SUPPLEMENTARY INFORMATION: On February 18, 2004, the NRC staff issued a 
Federal Register notice (69 FR 7661) that requested comments on the 
staff's intent to issue errata to Revision 2 of NUREG-1022, ``Event 
Reporting Guidelines 10 CFR 50.72 and 50.73.'' The errata would 
indicate that steam generator tube degradation is considered serious if 
either of the two criteria specified in Section 3.2.4(A)(3) of NUREG-
1022, Revision 2, is not satisfied.
    Steam generator tube degradation is currently characterized in 
Section 3.2.4(A)(3) of NUREG-1022 as being seriously degraded if the 
tubing fails to meet the following two performance criteria:
    (A) Steam generator tubing shall retain structural integrity over 
the full range of normal operating conditions (including startup, 
operation in the power range, hot standby, and cooldown and all 
anticipated transients included in the design specification) and design 
basis accidents. This includes retaining a margin of 3.0 against burst 
under normal steady state full power operation and a margin of 1.4 
against burst under the limiting design basis accident concurrent with 
a safe shutdown earthquake.
    (B) The primary to secondary accident induced leakage rate for the 
limiting design basis accident, other than a steam generator tube 
rupture, shall not exceed the leakage rate assumed in the accident 
analysis in terms of total leakage rate for all steam generators and 
leakage rate for an individual steam generator. The licensing basis 
accident analyses typically assume a 1 gallon per minute primary to 
secondary leak rate per steam generator, except for specific types of 
degradation at specific locations where the tubes are confined, as 
approved by the NRC and enumerated in conjunction with the list of 
approved repair criteria in the licensee's design basis documents.
    The first performance criterion is commonly referred to as the 
structural integrity performance criterion and the second criterion is 
commonly referred to as the accident induced leakage performance 
criterion. As written, NUREG-1022 could be read to indicate that the 
principal safety barrier (i.e., the steam generator tubes in this case) 
would only be considered seriously degraded if it had neither 
structural nor leakage integrity. Accordingly, if the steam generator 
tubes lacked only one of structural or leakage integrity, they would 
not be considered seriously degraded. This is contradictory to existing 
NRC regulations which require, in part, that the reactor coolant 
pressure boundary (which includes the steam generator tubes) be 
designed to permit periodic inspection and testing of important areas 
and features to assess both their structural and leaktight integrity 
(refer to General Design Criterion 32 of Appendix A to 10 CFR part 50) 
and be designed and tested so as to have an extremely low probability 
of abnormal leakage, of rapidly propagating failure, and of gross 
rupture (refer to General Design Criterion 14 of Appendix A to 10 CFR 
part 50).
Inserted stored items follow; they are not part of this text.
(* ===== verification/CoreTimingUtil.v ===== *)
(** * Times and cycles

    [src/src/core/core_timing_util.cpp]: conversions between durations and
    cycles of the emulated processor ([BASE_CLOCK_RATE]) or of its clock
    ([CNTFREQ]).  A duration is the [s64] count of its unit.  The divisors are
    nonzero literals, so the quotients are always there. *)

From S2P Require Import Prelude Uint128.
Import Uint128.
Open Scope Z_scope.
Open Scope c_scope.

Module CoreTimingUtil.

Definition BASE_CLOCK_RATE : Z := 1019215872.
Definition CNTFREQ : Z := 19200000.
Definition s64_max : Z := 2 ^ 63 - 1.
Definition MAX_VALUE_TO_MULTIPLY : Z := s64_max / BASE_CLOCK_RATE.

(** [msToCycles] and [usToCycles] are the same code for two units; signed
    division truncates, the products are unsigned. *)
Definition unitToCycles (per_second count : Z) : Z :=
  if MAX_VALUE_TO_MULTIPLY <? to_u64 (Z.quot count per_second) then s64_max
  else if MAX_VALUE_TO_MULTIPLY <? to_u64 count then to_s64 (to_u64 (BASE_CLOCK_RATE * to_u64 (Z.quot count per_second)))
  else to_s64 (to_u64 (BASE_CLOCK_RATE * to_u64 count) / per_second).
Definition msToCycles (ms : Z) : Z := unitToCycles 1000 ms.
Definition usToCycles (us : Z) : Z := unitToCycles 1000000 us.

(** [Divide128On32(Multiply64Into128(a, b), d).first]; the first argument is
    converted to [u64]. *)
Definition scale (a b d : Z) : Z := default 0 (fst <$> Divide128On32 (Multiply64Into128 (to_u64 a) b) d).

Definition nsToCycles (ns : Z) : Z := to_s64 (scale ns BASE_CLOCK_RATE 1000000000).
Definition msToClockCycles (ns : Z) : Z := scale ns CNTFREQ 1000.
Definition usToClockCycles (ns : Z) : Z := scale ns CNTFREQ 1000000.
Definition nsToClockCycles (ns : Z) : Z := scale ns CNTFREQ 1000000000.
Definition CpuCyclesToClockCycles (ticks : Z) : Z := scale ticks CNTFREQ BASE_CLOCK_RATE.
Definition CyclesToMs (cycles : Z) : Z := to_s64 (scale cycles 1000 BASE_CLOCK_RATE).
Definition CyclesToNs (cycles : Z) : Z := to_s64 (scale cycles 1000000000 BASE_CLOCK_RATE).
Definition CyclesToUs (cycles : Z) : Z := to_s64 (scale cycles 1000000 BASE_CLOCK_RATE).

End CoreTimingUtil.
Import CoreTimingUtil.

Lemma scale_exact a b d : is_u64 b -> 0 < d < 2 ^ 32 -> scale a b d = (to_u64 a * b / d) mod 2 ^ 64.
Proof.
  intros Hb Hd. unfold scale. pose proof (to_u64_range a) as Ha.
  destruct (Multiply64Into128_exact (to_u64 a) b Ha Hb) as (Hl & Hh & E).
  by rewrite Divide128On32_exact, E.
Qed.

(** A nonnegative time whose scaled value fits is scaled exactly. *)
Lemma scale_small a b d : is_u64 b -> 0 < d < 2 ^ 32 -> 0 <= a < 2 ^ 64 -> a * b / d < 2 ^ 63 ->
  scale a b d = a * b / d /\ to_s64 (scale a b d) = a * b / d.
Proof.
  intros Hb Hd Ha Hq. unfold is_u64 in Hb. assert (0 <= a * b / d) by (apply Z.div_pos; nia).
  assert (scale a b d = a * b / d) as E by (rewrite scale_exact, to_u64_id, Z.mod_small by (done || unfold is_u64; lia); done).
  split; [done|]. rewrite E. apply to_s64_id. unfold is_s64. lia.
Qed.

Lemma CyclesToNs_exact c : 0 <= c < 2 ^ 63 -> CyclesToNs c = c * 1000000000 / BASE_CLOCK_RATE.
Proof.
  intros Hc. apply scale_small; unfold is_u64, BASE_CLOCK_RATE; zlia.
Qed.

Lemma nsToCycles_exact ns : 0 <= ns < 2 ^ 62 -> nsToCycles ns = ns * BASE_CLOCK_RATE / 1000000000.
Proof.
  intros Hc. apply scale_small; unfold is_u64, BASE_CLOCK_RATE; zlia.
Qed.

Lemma CyclesToNs_mono c c' : 0 <= c <= c' -> c' < 2 ^ 63 -> CyclesToNs c <= CyclesToNs c'.
Proof. intros Hc Hc'. rewrite !CyclesToNs_exact by lia. apply Z.div_le_mono; unfold BASE_CLOCK_RATE; lia. Qed.

(** Ten more cycles than the conversion of a time pass that time. *)
Lemma cycles_reach ns c : 0 <= ns < 2 ^ 62 -> nsToCycles ns + 10 <= c -> c < 2 ^ 63 -> ns <= CyclesToNs c.
Proof.
  intros Hn Hc Hc'. rewrite nsToCycles_exact in Hc by done.
  rewrite CyclesToNs_exact by (split; [pose proof (Z.div_pos (ns * BASE_CLOCK_RATE) 1000000000)|]; unfold BASE_CLOCK_RATE in *; lia).
  unfold BASE_CLOCK_RATE in *. apply Z.div_le_lower_bound; [lia|].
  pose proof (Z.mod_pos_bound (ns * 1019215872) 1000000000 ltac:(lia)).
  pose proof (Z.div_mod (ns * 1019215872) 1000000000 ltac:(lia)). lia.
Qed.

(** Converting a time to cycles and back loses at most one nanosecond and never
    adds one, and converting cycles to a time and back loses at most two
    cycles; both conversions are the exact products rounded down. *)
Theorem cycles_ns_roundtrip :
  (forall ns, 0 <= ns < 2 ^ 62 ->
     nsToCycles ns = ns * BASE_CLOCK_RATE / 1000000000 /\ ns - 1 <= CyclesToNs (nsToCycles ns) <= ns)
  /\ (forall c, 0 <= c < 2 ^ 62 ->
     CyclesToNs c = c * 1000000000 / BASE_CLOCK_RATE /\ c - 2 <= nsToCycles (CyclesToNs c) <= c).
Proof.
  unfold BASE_CLOCK_RATE. split; intros x Hx.
  - pose proof (nsToCycles_exact x Hx) as E. unfold BASE_CLOCK_RATE in E. split; [done|]. rewrite E.
    rewrite CyclesToNs_exact by (split; [apply Z.div_pos; lia|apply Z.div_lt_upper_bound; lia]). unfold BASE_CLOCK_RATE. zlia.
  - pose proof (CyclesToNs_exact x ltac:(lia)) as E. unfold BASE_CLOCK_RATE in E. split; [done|]. rewrite E.
    rewrite nsToCycles_exact by (split; [apply Z.div_pos; lia|apply Z.div_lt_upper_bound; lia]). unfold BASE_CLOCK_RATE. zlia.
Qed.

(** [msToCycles] and [usToCycles] of a nonnegative time: exact while the
    product fits, whole seconds after that, and the largest [s64] at the end. *)
Lemma unitToCycles_spec per_second t : 0 < per_second -> 0 <= t < 2 ^ 63 ->
  unitToCycles per_second t =
    if t <=? MAX_VALUE_TO_MULTIPLY then BASE_CLOCK_RATE * t / per_second
    else if t / per_second <=? MAX_VALUE_TO_MULTIPLY then BASE_CLOCK_RATE * (t / per_second)
    else s64_max.
Proof.
  intros Hp Ht. unfold unitToCycles. rewrite Z.quot_div_nonneg by lia.
  assert (0 <= t / per_second <= t) as Hq by (split; [apply Z.div_pos; lia|apply Z.div_le_upper_bound; nia]).
  rewrite !(to_u64_id (t / per_second)), !(to_u64_id t) by (unfold is_u64; lia).
  change MAX_VALUE_TO_MULTIPLY with 9049478417. unfold BASE_CLOCK_RATE.
  destruct (Z.ltb_spec 9049478417 (t / per_second)), (Z.leb_spec t 9049478417), (Z.ltb_spec 9049478417 t),
    (Z.leb_spec (t / per_second) 9049478417); try lia.
  - rewrite to_u64_id by (unfold is_u64; lia).
    pose proof (Z.div_pos (1019215872 * t) per_second). pose proof (Z.div_le_upper_bound (1019215872 * t) per_second (1019215872 * t)).
    apply to_s64_id. unfold is_s64. nia.
  - rewrite to_u64_id by (unfold is_u64; lia). apply to_s64_id. unfold is_s64. lia.
Qed.

(** A negative time of a second or more becomes the largest number of cycles,
    a shorter one becomes none. *)
Lemma ms_to_cycles_negative : msToCycles (-1000) = s64_max /\ msToCycles (-999) = 0.
Proof. split; reflexivity. Qed.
The regulations, therefore, indicate that both structural and 
leakage integrity criteria must be satisfied, and not meeting either 
one of the two performance criteria should constitute serious 
degradation of the principal safety barrier.
    In response to the Federal Register notice, one public comment was 
received from Progress Energy (ML040850494). The comment was that the 
notice did not indicate whether the new criteria would require the re-
evaluation of the reportability of existing steam generator tube 
degradation that was previously evaluated based on the criteria that 
were in effect before issuance of the errata. The commenter also 
indicated that

[[Page 57368]]

retroactive application of the new event reporting criteria to 
previously evaluated events would add burden to the licensees but would 
not provide timely notification to the NRC. Based on this comment and 
the reasons set forth below, the staff recommends that the errata 
clarify that retroactive notification is necessary only required if 
either of the criteria were exceeded during the last steam generator 
tube inspections.
    The errata to NUREG-1022 are intended to clarify existing 
requirements rather than to establish new requirements or criteria; 
however, the NRC recognizes that the wording in NUREG-1022 may have 
resulted in confusion regarding whether a report was required, given 
the condition of the tubes. As a result, the staff assessed the purpose 
of the report, other steam generator tube inspection reports received, 
and the potential value of evaluating previous inspection results. 
These items are discussed further below.
    The main purpose of the event report is to notify the staff, in a 
timely manner, of significant degradation of the steam generator tubes. 
This report allows the staff to review the corrective actions taken, to 
assess the generic implications of the findings, and to take any 
regulatory action that may be appropriated. From a practical 
perspective, the staff and public are informed of the results of the 
steam generator tube inspections following each inspection through 
reports submitted to the NRC in accordance with technical specification 
reporting requirements. These reports are typically submitted to the 
NRC within one year of the inspection. As a result, if a licensee were 
to experience significant degradation of the steam generator tubes, the 
staff and public would have the opportunity to identify this through 
the review of these reports. In addition, it is highly likely that if 
significant degradation was observed, it would have been assessed as 
part of the reactor oversight process. For this reason, retroactive 
notification of previous occurrences when either criterion was exceeded 
is not likely to provide any new information. This logic holds for all 
previous inspections except for the last steam generator tube 
inspections since these results may not have been reported and/or the 
NRC may not have completed its review of these reports. As a result, 
the staff concludes that the last steam generator tube inspection 
results should be reviewed and if either criterion was exceeded, this 
should be reported in accordance with 10 CFR 50.72 and 50.73. Given 
that the industry's steam generator initiative (referred to as NEI 97-
06) has essentially the same criteria and all pressurized water 
reactors have committed to follow this initiative, no significant 
burden should be imposed on any licensee in assessing whether the 
criteria were exceeded during the last steam generator tube inspection.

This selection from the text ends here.